Determine which lines of the records include the word "Hmap", and copy them.

(Extracted data entries)

+ + +

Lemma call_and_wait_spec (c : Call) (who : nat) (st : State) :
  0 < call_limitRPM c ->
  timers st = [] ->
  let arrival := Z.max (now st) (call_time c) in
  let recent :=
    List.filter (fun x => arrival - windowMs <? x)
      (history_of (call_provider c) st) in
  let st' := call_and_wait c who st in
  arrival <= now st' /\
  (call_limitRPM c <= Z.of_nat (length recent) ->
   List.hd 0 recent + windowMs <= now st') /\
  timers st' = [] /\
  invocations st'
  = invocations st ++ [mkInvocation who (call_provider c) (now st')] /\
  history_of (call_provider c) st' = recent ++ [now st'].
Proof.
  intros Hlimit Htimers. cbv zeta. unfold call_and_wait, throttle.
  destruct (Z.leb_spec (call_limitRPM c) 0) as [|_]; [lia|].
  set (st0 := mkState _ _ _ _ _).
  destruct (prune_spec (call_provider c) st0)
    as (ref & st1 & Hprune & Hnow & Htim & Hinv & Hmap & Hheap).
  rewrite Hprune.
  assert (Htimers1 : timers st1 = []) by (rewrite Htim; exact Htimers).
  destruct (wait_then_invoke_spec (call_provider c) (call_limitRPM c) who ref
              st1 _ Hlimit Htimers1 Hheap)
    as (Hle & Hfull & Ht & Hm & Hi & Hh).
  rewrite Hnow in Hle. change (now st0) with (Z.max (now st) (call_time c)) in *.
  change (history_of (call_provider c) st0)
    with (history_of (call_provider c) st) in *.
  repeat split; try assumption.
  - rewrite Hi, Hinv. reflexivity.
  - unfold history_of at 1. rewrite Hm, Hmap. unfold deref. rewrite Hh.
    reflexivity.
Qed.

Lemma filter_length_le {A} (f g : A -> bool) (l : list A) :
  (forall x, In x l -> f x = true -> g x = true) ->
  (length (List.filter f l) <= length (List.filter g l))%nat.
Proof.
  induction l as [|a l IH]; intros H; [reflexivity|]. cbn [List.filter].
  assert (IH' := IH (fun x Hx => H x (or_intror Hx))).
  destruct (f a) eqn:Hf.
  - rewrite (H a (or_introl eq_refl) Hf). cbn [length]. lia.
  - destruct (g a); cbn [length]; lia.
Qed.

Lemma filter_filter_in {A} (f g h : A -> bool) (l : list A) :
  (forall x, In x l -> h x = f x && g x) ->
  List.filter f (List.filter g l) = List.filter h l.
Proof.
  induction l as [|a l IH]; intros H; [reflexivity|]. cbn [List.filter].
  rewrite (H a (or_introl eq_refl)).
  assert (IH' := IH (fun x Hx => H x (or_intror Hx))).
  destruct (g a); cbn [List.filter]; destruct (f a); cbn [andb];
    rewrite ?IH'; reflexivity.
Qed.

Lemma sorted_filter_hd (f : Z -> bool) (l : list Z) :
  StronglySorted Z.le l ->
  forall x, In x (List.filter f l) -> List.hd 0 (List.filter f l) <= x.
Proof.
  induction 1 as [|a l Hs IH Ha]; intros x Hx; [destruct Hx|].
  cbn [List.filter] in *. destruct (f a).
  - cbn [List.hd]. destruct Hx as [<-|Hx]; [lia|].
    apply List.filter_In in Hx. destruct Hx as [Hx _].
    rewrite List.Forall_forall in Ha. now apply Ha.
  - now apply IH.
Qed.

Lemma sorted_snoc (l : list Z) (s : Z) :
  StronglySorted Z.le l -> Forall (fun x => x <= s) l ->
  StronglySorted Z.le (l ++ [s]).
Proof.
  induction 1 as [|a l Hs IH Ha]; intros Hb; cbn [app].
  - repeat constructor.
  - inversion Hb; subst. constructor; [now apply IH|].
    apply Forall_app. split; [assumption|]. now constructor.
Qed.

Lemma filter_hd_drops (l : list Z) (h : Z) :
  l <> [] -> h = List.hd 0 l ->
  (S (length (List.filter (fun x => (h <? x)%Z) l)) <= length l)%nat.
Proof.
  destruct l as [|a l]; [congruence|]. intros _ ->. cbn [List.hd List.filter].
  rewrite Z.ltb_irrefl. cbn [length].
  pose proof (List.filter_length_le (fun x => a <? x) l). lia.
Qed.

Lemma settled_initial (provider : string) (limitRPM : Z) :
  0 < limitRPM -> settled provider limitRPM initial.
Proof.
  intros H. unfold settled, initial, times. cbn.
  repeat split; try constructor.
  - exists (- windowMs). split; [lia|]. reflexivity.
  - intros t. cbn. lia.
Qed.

+ + +

**REPLY**
    as (ref & st1 & Hprune & Hnow & Htim & Hinv & Hmap & Hheap).
  - unfold history_of at 1. rewrite Hm, Hmap. unfold deref. rewrite Hh.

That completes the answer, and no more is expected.